Tips for Appearing On-camera
If you are anticipating taping a program in the GOV TV studio, the following guidelines are provided to help you and your guests prepare for the taping session.
Studies show viewers judge a person within the first 30 seconds of viewing a program. Use these tips to make that impression favorable.
- Whether dealing with television or personal appearances, your outfit is NOT what you want people to remember about you.
- White shirts reflect too much light; choose a subtle color like light blue or beige.
- Choose an outfit that looks good when standing and comfortable when sitting. Remember that cameras are sometimes placed at low levels. Slacks, knee length, or longer skirts are recommended over short skirts.
- Refrain from wearing distracting trims like large bows or numerous ruffles. Remove pens and eyeglasses from pockets.
- Avoid small high contrast patterns or lines, like herringbone, as well as bold checks or plaids. Solid colors with a colorful scarf or tie look good.
- Mild or pastel colors and subtle patterns work best under television lights.
- Avoid pure white and black clothing, as they make skin tones appear harsh.

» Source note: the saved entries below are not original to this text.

(** * Lead pipeline: classification, scoring, routing, grouping, merging

    A shallow embedding of the decision logic of the TCAD lead pipeline
    ([main.py] and the scripts [filter_notes.py], [note_broker_refine.py],
    [classify_entity_roles.py], [group_by_owner.py], [merge_enrichment.py],
    [export_enrichment_upload.py], [export_instantly_upload.py] and
    [group_investor_entities.py]) together with the properties its
    specification states about it and further properties of the scripts.

    Conventions of the embedding.
    - A CSV row ([Dict[str, str]]) is a [gmap string string]: the row
      [csv.DictReader] returns for a line that has as many cells as the
      header, every cell a string.  A line that is shorter or longer gives
      a row with [None] cells or with the key [None]; such rows are
      [Py.record]s, on which the classifier of entity roles and the merge
      are modelled a second time (the definitions named [_cells] and
      [_records]), with the exceptions they raise there.
    - Text is a [string] of 8-bit characters, the bytes of the text as the
      files hold it.  Lengths and positions count these characters; case
      conversion, the whitespace class and the digits that [int] reads are
      those of ASCII, and characters above 127 are kept as they are.  The
      model is the interpreter's behaviour on ASCII text.
    - A Python [float] is a primitive binary64 float, so comparisons behave
      as in the interpreter (NaN, infinities and signed zeros included).
    - An exception is a value: functions that can raise return a [result].
    - Interpreter services that are outside the repository (reading a
      float or a date from text, formatting a float) are section variables
      of the module that calls them.
    - A CSV file is read as its header and the list of its rows; writing a
      row checks its columns against the header of the output file, as
      [csv.DictWriter] does. *)

From Stdlib Require Import ZArith List String Ascii Bool Lia.
From Stdlib Require Import PrimFloat FloatOps SpecFloat.
From Stdlib Require Uint63.
From stdpp Require Import base option gmap strings list pretty.
Import ListNotations.

Local Open Scope Z_scope.

Abbreviation row := (gmap string string).

(** ** Python builtins used by the scripts *)

Module Py.

Inductive exn : Set := ValueError | IndexError | OverflowError | AttributeError.

Inductive result (A : Type) : Type :=
| Ok (a : A)
| Raise (e : exn).
Arguments Ok {A} a.
Arguments Raise {A} e.

Definition bind {A B} (m : result A) (k : A -> result B) : result B :=
  match m with
  | Ok a => k a
  | Raise e => Raise e
  end.

(** The computation returned (it did not raise). *)
Definition is_ok {A} (m : result A) : bool :=
  match m with
  | Ok _ => true
  | Raise _ => false
  end.

(** [try: ... except (ValueError, ...)]: the handler's value replaces a
    caught exception, any other exception propagates. *)
Definition try_except {A} (m : result A) (caught : exn -> bool) (handler : result A)
  : result A :=
  match m with
  | Ok a => Ok a
  | Raise e => if caught e then handler else Raise e
  end.

(** *** Characters *)

Definition code (c : ascii) : N := N_of_ascii c.

(** [str.isspace] on ASCII: TAB..CR, FS..US and the space. *)
Definition isspace (c : ascii) : bool :=
  let n := code c in
  (((9 <=? n) && (n <=? 13)) || ((28 <=? n) && (n <=? 32)))%N.

Definition upper_char (c : ascii) : ascii :=
  let n := code c in
  if ((97 <=? n) && (n <=? 122))%N then ascii_of_N (n - 32) else c.

Definition digit_val (c : ascii) : option Z :=
  let n := code c in
  if ((48 <=? n) && (n <=? 57))%N then Some (Z.of_N (n - 48)) else None.

(** *** Strings *)

Definition is_empty (s : string) : bool :=
  match s with
  | EmptyString => true
  | String _ _ => false
  end.

(** Truth value of a string: [if s:]. *)
Definition truthy (s : string) : bool := negb (is_empty s).

Definition len (s : string) : Z := Z.of_nat (String.length s).

(** [a or b] on strings. *)
Definition str_or (a b : string) : string := if truthy a then a else b.

Fixpoint upper (s : string) : string :=
  match s with
  | EmptyString => EmptyString
  | String c s' => String (upper_char c) (upper s')
  end.

Fixpoint lstrip_by (p : ascii -> bool) (s : string) : string :=
  match s with
  | EmptyString => EmptyString
  | String c s' => if p c then lstrip_by p s' else s
  end.

Fixpoint rstrip_by (p : ascii -> bool) (s : string) : string :=
  match s with
  | EmptyString => EmptyString
  | String c s' =>
      let r := rstrip_by p s' in
      if is_empty r && p c then EmptyString else String c r
  end.

(** [s.strip()] *)
Definition strip (s : string) : string := rstrip_by isspace (lstrip_by isspace s).

(** [s.rstrip(chars)] for an explicit character set. *)
Definition in_chars (chars : string) (c : ascii) : bool :=
  existsb (Ascii.eqb c) (list_ascii_of_string chars).

Definition rstrip_chars (chars s : string) : string := rstrip_by (in_chars chars) s.

(** [s.startswith(p)] *)
Fixpoint startswith (s p : string) {struct p} : bool :=
  match p with
  | EmptyString => true
  | String a p' =>
      match s with
      | EmptyString => false
      | String b s' => Ascii.eqb a b && startswith s' p'
      end
  end.

(** [sub in s] *)
Fixpoint contains (sub s : string) : bool :=
  startswith s sub ||
  match s with
  | EmptyString => false
  | String _ s' => contains sub s'
  end.

(** [s.endswith(p)] *)
Definition endswith (s p : string) : bool := startswith (String.rev s) (String.rev p).

(** [s.replace(c, "")] for a one-character [c]. *)
Fixpoint remove_char (c : ascii) (s : string) : string :=
  match s with
  | EmptyString => EmptyString
  | String d s' => if Ascii.eqb c d then remove_char c s' else String d (remove_char c s')
  end.

(** [s.split()]: the maximal runs of characters that are not whitespace. *)
Fixpoint split_go (cur : string) (s : string) : list string :=
  match s with
  | EmptyString => if is_empty cur then [] else [String.rev cur]
  | String c s' =>
      if isspace c
      then (if is_empty cur then split_go EmptyString s'
            else String.rev cur :: split_go EmptyString s')
      else split_go (String c cur) s'
  end.

Definition split (s : string) : list string := split_go EmptyString s.

(** [sep.join(l)] *)
Fixpoint join (sep : string) (l : list string) : string :=
  match l with
  | [] => EmptyString
  | x :: l' =>
      match l' with
      | [] => x
      | _ :: _ => x +:+ sep +:+ join sep l'
      end
  end.

(** The position a slice bound stands for in a text of [n] characters: a
    negative bound counts from the end, and every bound is brought into
    [0..n]. *)
Definition slice_bound (n i : Z) : Z :=
  if i <? 0 then Z.max 0 (i + n) else Z.min i n.

(** [s[a:b]]; empty when the first position is not before the second. *)
Definition slice (s : string) (a b : Z) : string :=
  let a' := slice_bound (len s) a in
  let b' := slice_bound (len s) b in
  String.substring (Z.to_nat a') (Z.to_nat (b' - a')) s.

(** *** Integers *)

(** [str(n)] *)
Definition str (n : Z) : string := pretty n.

(** [int(s)], base 10: surrounding whitespace, an optional sign, then
    digits, where single underscores may separate digits.  [None] stands
    for [ValueError].  (The interpreter's configurable bound on the number
    of digits is not part of the model.) *)
Inductive int_state : Set := AtStart | AfterDigit | AfterUnderscore.

Fixpoint int_digits (st : int_state) (acc : Z) (s : string) : option Z :=
  match s with
  | EmptyString =>
      match st with
      | AfterDigit => Some acc
      | _ => None
      end
  | String c s' =>
      match digit_val c with
      | Some d => int_digits AfterDigit (10 * acc + d) s'
      | None =>
          if Ascii.eqb c "_"
          then match st with
               | AfterDigit => int_digits AfterUnderscore acc s'
               | _ => None
               end
          else None
      end
  end.

Definition int_of_str (s : string) : option Z :=
  match strip s with
  | String "+" r => int_digits AtStart 0 r
  | String "-" r => Z.opp <$> int_digits AtStart 0 r
  | t => int_digits AtStart 0 t
  end.

Definition int (s : string) : result Z :=
  match int_of_str s with
  | Some n => Ok n
  | None => Raise ValueError
  end.

(** [f"{n:,}"]: decimal digits in groups of three. *)
Fixpoint group3 (k : nat) (rev_digits : string) : string :=
  match rev_digits with
  | EmptyString => EmptyString
  | String c s' =>
      match k with
      | O => String "," (String c (group3 2 s'))
      | S k' => String c (group3 k' s')
      end
  end.

Definition format_comma (n : Z) : string :=
  let body := String.rev (group3 3 (String.rev (pretty (Z.abs_N n)))) in
  if n <? 0 then String "-" body else body.

(** *** Floats *)

(** [float(n)] for an integer of magnitude below 2^63. *)
Definition float_of_int (n : Z) : float :=
  if n <? 0 then PrimFloat.opp (PrimFloat.of_uint63 (Uint63.of_Z (- n)))
  else PrimFloat.of_uint63 (Uint63.of_Z n).

(** [int(x)]: truncation toward zero; infinities raise [OverflowError],
    NaN raises [ValueError]. *)
Definition int_of_float (x : float) : result Z :=
  match Prim2SF x with
  | S754_zero _ => Ok 0
  | S754_infinity _ => Raise OverflowError
  | S754_nan => Raise ValueError
  | S754_finite sgn m e =>
      let mag := if 0 <=? e then Z.pos m * 2 ^ e else Z.pos m / 2 ^ (- e) in
      Ok (if sgn then - mag else mag)
  end.

(** Truth value of a float: [if x:] holds unless [x == 0]. *)
Definition float_truthy (x : float) : bool := negb (PrimFloat.eqb x 0%float).

(** *** Dictionaries *)

(** [d.get(k, "")] *)
Definition get (d : row) (k : string) : string := default EmptyString (d !! k).

(** [k in d] *)
Definition has_key (d : row) (k : string) : bool := bool_decide (is_Some (d !! k)).

(** *** CSV files *)

(** [col in columns] *)
Definition has_column (columns : list string) (col : string) : bool :=
  existsb (String.eqb col) columns.

(** [if col not in columns: columns.append(col)] *)
Definition with_column (col : string) (columns : list string) : list string :=
  if has_column columns col then columns else columns ++ [col].

(** A row all of whose columns are columns of the header [fieldnames]: the
    rows [csv.DictWriter] with that header accepts. *)
Definition csv_row (fieldnames : list string) (d : row) : Prop :=
  forall k, is_Some (d !! k) -> In k fieldnames.

(** The row [csv.DictReader] returns, under the header [fieldnames], for a
    line that has exactly as many cells as the header: a string in every
    column of the header, and nothing else.  (Lines that are shorter or
    longer give the rows described under [record] below.) *)
Definition well_formed_row (fieldnames : list string) (d : row) : Prop :=
  forall k, is_Some (d !! k) <-> In k fieldnames.

(** [csv.DictWriter(f, fieldnames).writerow(d)]: a row with a column that is
    not in [fieldnames] raises [ValueError]; [written] is the file so far. *)
Definition writerow (fieldnames : list string) (d : row) (written : list row)
  : result (list row) :=
  if forallb (fun kv => has_column fieldnames (fst kv)) (map_to_list d)
  then Ok (written ++ [d])
  else Raise ValueError.

(** Truth value of a dictionary: [if d:] holds unless [d] is empty. *)
Definition dict_truthy (d : row) : bool := negb (bool_decide (d = ∅)).

(** *** Rows of lines that do not fit the header *)

(** A row as [csv.DictReader] returns it in general.  A line shorter than
    the header leaves the cells it lacks at [None]; a line longer than the
    header puts its surplus cells, as a list, under the key [None].  The
    scripts take no care of either: [None.strip()] raises
    [AttributeError], and [csv.DictWriter] refuses the key [None]. *)
Record record : Type := mk_record {
  cells : gmap string (option string);
  surplus : option (list string)
}.

(** [csv.DictReader.__next__] on the cells of one line that is not blank:
    [dict(zip(fieldnames, line))], then the surplus cells or the
    [None] cells. *)
Definition dict_reader_row (fieldnames : list string) (line : list string) : record :=
  let d : gmap string (option string) :=
    fold_left (fun d kv => <[fst kv := Some (snd kv)]> d) (combine fieldnames line) ∅ in
  let lf := length fieldnames in
  let lr := length line in
  if (lf <? lr)%nat then mk_record d (Some (drop lf line))
  else if (lr <? lf)%nat
  then mk_record (fold_left (fun d key => <[key := None]> d) (drop lr fieldnames) d) None
  else mk_record d None.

- Bright reds and oranges sometimes "bleed" or smear on television. Avoid them.
- Avoid shiny, reflective jewelry; it reflects light and can damage cameras or create a flaring effect.
- Choose solid colored accessories or ones with simple patterns that don't appear too busy.
- Keep jewelry simple so it does not make noise when you move your head or body.
- Avoid dangling earrings which can distract viewers.
- For Women - foundation and lipstick help to keep you from looking tired or washed out.
- Don't wear dark, heavy makeup colors; television tends to create its own natural shadows.
- For Men - shave before appearing if you have "5 o'clock shadow" or use a powder close to your skin color to lessen the appearance of your beard.
- A light powdering on balding heads can prevent shiny spots.
- SMILE - this makes you look confident and comfortable. Avoid nervous fidgeting with pens, glasses, change, etc.
- Be aware of your posture. Keep shoulders relaxed and both feet on the floor.
- Maintain eye contact with your interviewer. Even if someone else is talking, the camera is still on and you may be showing in the shot.
- Continue to participate in the conversation by using body language to show your interest.
Graphics and Props
Graphics and/or props can enhance your message but only if they are correctly prepared for television and used properly. Please don't create any graphics or bring any props without first consulting with GOV TV staff.